* Your goal
Your response should contain each line of the data that includes "order".

* Extracted entries
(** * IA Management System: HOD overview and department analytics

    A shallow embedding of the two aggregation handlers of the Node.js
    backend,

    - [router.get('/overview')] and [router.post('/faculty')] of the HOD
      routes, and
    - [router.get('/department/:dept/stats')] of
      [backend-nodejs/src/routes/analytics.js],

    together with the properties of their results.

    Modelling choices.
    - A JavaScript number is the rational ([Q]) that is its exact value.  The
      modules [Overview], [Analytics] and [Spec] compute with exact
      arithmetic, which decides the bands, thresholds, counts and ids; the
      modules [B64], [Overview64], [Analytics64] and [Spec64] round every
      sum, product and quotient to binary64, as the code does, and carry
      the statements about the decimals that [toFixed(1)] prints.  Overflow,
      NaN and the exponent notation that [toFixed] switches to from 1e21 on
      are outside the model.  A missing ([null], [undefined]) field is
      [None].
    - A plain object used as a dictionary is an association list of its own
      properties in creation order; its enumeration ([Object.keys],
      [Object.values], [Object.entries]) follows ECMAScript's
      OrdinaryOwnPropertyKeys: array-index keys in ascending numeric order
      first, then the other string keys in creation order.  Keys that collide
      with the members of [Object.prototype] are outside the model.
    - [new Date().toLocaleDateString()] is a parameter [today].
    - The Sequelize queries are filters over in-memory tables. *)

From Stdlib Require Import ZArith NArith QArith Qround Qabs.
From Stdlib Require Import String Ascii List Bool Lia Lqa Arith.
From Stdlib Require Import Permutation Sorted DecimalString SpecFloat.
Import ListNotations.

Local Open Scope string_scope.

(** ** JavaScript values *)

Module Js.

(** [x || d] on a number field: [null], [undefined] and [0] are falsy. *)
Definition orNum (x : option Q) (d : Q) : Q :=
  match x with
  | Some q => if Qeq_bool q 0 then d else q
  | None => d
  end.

* Your response
      properties in creation order; its enumeration ([Object.keys],
      OrdinaryOwnPropertyKeys: array-index keys in ascending numeric order
      first, then the other string keys in creation order.  Keys that collide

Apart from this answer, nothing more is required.